**Aim of the task**
Going down the data below, set down exactly the line with "wp_ret, bootloader_fail, keeps_refl." and each line after it through the line with "apply wp_bind. destruct"; no other lines.

(Beginning of Data for this exercise)

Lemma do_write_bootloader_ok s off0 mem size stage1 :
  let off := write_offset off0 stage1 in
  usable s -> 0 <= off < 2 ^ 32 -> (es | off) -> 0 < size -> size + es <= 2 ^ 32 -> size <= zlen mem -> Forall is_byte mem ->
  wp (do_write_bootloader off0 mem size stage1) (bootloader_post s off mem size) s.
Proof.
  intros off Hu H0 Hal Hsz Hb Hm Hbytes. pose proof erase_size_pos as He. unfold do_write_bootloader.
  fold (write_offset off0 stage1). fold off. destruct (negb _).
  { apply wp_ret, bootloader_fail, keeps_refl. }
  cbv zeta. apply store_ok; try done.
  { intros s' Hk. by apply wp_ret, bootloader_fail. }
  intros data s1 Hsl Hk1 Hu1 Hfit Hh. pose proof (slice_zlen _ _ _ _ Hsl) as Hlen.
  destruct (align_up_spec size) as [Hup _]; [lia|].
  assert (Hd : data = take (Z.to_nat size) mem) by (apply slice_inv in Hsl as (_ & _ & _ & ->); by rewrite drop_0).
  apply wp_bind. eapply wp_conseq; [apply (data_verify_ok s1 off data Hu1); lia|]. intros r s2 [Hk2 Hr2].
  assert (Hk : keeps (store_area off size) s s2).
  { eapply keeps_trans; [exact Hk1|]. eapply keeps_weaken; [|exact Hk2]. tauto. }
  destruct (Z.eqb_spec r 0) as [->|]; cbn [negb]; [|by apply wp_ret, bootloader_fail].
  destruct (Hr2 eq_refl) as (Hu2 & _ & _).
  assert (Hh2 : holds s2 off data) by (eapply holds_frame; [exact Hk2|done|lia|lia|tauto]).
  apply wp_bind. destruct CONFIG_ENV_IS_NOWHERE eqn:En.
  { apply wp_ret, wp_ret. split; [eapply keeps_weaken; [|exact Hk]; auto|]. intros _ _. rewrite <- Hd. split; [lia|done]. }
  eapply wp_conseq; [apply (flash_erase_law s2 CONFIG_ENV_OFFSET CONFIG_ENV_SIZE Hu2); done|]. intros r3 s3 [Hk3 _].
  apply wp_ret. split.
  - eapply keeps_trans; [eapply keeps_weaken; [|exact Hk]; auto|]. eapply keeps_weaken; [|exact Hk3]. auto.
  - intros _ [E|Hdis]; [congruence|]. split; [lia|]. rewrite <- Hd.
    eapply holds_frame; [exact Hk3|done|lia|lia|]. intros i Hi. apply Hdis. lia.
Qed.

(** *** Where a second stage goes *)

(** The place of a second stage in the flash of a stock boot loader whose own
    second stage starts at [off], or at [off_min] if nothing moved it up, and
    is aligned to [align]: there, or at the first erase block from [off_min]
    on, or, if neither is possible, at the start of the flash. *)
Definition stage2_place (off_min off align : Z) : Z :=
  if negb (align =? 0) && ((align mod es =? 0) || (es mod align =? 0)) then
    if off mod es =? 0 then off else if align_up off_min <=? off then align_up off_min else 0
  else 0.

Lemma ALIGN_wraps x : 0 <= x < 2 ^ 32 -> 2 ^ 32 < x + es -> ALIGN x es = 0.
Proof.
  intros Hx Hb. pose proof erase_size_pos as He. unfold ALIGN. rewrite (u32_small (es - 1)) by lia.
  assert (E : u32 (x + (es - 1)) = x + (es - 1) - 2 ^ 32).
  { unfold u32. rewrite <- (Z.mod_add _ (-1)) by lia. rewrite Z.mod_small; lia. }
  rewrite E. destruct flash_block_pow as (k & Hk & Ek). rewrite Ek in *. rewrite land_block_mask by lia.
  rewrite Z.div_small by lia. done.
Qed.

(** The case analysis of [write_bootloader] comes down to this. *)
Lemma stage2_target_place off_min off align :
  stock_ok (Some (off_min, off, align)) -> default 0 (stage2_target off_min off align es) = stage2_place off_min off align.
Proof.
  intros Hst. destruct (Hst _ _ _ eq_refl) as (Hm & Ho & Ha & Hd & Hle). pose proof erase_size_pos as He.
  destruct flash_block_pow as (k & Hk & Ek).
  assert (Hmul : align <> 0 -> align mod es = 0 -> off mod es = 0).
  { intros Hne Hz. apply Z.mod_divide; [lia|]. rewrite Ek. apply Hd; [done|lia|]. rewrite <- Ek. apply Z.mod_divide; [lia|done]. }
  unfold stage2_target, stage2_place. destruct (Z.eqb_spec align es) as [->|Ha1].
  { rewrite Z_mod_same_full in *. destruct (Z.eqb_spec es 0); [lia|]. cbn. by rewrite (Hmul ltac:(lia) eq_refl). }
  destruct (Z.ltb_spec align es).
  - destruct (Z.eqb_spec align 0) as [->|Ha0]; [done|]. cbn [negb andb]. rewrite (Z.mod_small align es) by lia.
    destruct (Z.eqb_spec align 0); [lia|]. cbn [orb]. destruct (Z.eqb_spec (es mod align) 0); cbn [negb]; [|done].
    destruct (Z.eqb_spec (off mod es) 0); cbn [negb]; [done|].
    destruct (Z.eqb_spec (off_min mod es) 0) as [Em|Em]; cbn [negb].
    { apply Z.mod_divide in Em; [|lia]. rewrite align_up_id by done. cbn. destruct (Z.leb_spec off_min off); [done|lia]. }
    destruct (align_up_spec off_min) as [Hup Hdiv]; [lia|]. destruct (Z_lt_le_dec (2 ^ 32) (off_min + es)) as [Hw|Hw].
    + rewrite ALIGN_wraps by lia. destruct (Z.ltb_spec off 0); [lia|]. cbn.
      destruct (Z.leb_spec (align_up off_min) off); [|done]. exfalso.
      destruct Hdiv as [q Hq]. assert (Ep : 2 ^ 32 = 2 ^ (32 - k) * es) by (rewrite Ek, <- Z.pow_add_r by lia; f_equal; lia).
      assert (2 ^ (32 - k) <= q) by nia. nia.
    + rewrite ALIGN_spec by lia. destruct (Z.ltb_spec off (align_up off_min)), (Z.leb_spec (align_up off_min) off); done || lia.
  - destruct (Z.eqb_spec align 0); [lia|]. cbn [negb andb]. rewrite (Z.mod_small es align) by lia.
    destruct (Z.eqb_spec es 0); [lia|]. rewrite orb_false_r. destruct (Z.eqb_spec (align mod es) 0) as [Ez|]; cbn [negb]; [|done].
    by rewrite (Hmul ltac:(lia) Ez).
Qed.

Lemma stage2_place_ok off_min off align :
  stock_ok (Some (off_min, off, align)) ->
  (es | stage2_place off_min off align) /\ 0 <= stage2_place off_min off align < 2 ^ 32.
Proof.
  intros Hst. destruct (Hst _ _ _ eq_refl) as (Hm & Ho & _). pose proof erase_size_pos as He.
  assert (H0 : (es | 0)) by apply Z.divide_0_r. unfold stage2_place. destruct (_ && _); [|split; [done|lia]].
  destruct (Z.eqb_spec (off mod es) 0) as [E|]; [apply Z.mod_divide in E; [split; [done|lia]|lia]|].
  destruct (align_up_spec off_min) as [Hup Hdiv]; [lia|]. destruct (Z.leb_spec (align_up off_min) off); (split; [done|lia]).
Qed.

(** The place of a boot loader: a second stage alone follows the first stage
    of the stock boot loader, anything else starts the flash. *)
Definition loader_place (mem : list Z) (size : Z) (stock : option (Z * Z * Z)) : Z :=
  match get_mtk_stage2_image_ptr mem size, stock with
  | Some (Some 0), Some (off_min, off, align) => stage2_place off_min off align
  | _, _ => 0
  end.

(End of Data for this exercise)
(Beginning of Data for this exercise)

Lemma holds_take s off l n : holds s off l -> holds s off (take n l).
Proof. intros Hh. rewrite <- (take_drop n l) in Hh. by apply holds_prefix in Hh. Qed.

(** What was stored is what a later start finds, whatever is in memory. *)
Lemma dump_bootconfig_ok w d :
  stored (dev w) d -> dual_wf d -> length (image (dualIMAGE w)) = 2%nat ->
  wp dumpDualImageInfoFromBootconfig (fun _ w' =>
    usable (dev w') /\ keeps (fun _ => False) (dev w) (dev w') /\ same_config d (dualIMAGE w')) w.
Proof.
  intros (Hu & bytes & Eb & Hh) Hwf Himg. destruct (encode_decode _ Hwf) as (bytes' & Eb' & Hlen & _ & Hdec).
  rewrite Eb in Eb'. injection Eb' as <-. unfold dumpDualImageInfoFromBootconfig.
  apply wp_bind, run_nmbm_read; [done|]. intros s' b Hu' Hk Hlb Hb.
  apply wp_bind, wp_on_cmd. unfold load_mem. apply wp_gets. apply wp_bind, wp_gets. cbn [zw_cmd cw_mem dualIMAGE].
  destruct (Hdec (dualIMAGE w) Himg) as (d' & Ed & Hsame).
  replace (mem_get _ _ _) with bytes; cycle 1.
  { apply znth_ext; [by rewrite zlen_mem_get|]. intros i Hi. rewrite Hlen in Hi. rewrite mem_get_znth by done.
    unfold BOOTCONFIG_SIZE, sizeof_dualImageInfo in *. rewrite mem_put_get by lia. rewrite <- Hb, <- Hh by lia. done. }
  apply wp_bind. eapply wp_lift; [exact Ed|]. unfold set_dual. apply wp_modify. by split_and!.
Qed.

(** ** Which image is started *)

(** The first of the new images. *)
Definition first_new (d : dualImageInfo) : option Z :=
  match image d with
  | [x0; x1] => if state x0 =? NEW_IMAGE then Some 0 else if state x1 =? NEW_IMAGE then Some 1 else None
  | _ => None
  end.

(End of Data for this exercise)
(Beginning of Data for this exercise)

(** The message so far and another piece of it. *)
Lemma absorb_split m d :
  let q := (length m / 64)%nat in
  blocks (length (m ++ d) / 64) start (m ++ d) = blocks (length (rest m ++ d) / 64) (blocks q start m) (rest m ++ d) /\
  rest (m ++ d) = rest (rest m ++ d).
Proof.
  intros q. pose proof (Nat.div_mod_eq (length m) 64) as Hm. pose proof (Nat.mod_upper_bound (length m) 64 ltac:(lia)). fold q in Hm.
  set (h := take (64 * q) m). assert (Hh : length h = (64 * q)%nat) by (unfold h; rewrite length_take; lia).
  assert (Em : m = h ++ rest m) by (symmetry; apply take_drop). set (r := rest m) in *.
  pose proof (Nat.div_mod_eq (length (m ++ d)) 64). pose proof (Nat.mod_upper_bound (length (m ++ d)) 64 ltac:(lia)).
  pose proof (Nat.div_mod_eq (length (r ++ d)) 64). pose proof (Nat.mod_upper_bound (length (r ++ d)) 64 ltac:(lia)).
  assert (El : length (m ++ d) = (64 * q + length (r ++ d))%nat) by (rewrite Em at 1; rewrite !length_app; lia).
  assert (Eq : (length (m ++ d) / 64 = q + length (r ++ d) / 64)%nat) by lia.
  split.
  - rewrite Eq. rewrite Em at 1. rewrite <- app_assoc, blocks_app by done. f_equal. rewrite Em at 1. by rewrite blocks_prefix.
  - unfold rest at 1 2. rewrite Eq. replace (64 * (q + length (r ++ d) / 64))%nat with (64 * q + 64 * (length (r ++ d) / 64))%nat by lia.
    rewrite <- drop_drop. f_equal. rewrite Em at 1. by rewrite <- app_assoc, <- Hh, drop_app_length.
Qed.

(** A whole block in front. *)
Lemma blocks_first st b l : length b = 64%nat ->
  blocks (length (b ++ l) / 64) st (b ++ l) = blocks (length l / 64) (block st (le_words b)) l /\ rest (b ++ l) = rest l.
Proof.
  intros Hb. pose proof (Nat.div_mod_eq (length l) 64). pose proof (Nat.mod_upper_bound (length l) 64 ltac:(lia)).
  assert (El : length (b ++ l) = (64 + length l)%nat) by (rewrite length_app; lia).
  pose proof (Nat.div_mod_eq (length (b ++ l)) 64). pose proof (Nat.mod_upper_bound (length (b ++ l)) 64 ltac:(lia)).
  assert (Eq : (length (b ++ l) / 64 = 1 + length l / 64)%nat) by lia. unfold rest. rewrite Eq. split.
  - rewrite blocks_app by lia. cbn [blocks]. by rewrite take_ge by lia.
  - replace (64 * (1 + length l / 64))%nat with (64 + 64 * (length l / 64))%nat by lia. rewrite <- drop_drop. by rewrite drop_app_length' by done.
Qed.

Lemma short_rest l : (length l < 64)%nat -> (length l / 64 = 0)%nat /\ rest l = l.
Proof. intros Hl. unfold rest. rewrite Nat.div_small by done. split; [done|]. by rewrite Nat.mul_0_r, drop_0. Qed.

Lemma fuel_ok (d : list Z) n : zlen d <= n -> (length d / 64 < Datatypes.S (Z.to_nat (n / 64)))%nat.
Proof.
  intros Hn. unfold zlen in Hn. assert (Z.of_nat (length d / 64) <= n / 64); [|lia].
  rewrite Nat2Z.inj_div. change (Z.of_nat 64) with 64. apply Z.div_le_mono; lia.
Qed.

(End of Data for this exercise)

**Solution for this exercise**
  { apply wp_ret, bootloader_fail, keeps_refl. }
  cbv zeta. apply store_ok; try done.
  { intros s' Hk. by apply wp_ret, bootloader_fail. }
  intros data s1 Hsl Hk1 Hu1 Hfit Hh. pose proof (slice_zlen _ _ _ _ Hsl) as Hlen.
  destruct (align_up_spec size) as [Hup _]; [lia|].
  assert (Hd : data = take (Z.to_nat size) mem) by (apply slice_inv in Hsl as (_ & _ & _ & ->); by rewrite drop_0).
  apply wp_bind. eapply wp_conseq; [apply (data_verify_ok s1 off data Hu1); lia|]. intros r s2 [Hk2 Hr2].
  assert (Hk : keeps (store_area off size) s s2).
  { eapply keeps_trans; [exact Hk1|]. eapply keeps_weaken; [|exact Hk2]. tauto. }
  destruct (Z.eqb_spec r 0) as [->|]; cbn [negb]; [|by apply wp_ret, bootloader_fail].
  destruct (Hr2 eq_refl) as (Hu2 & _ & _).
  assert (Hh2 : holds s2 off data) by (eapply holds_frame; [exact Hk2|done|lia|lia|tauto]).
  apply wp_bind. destruct CONFIG_ENV_IS_NOWHERE eqn:En.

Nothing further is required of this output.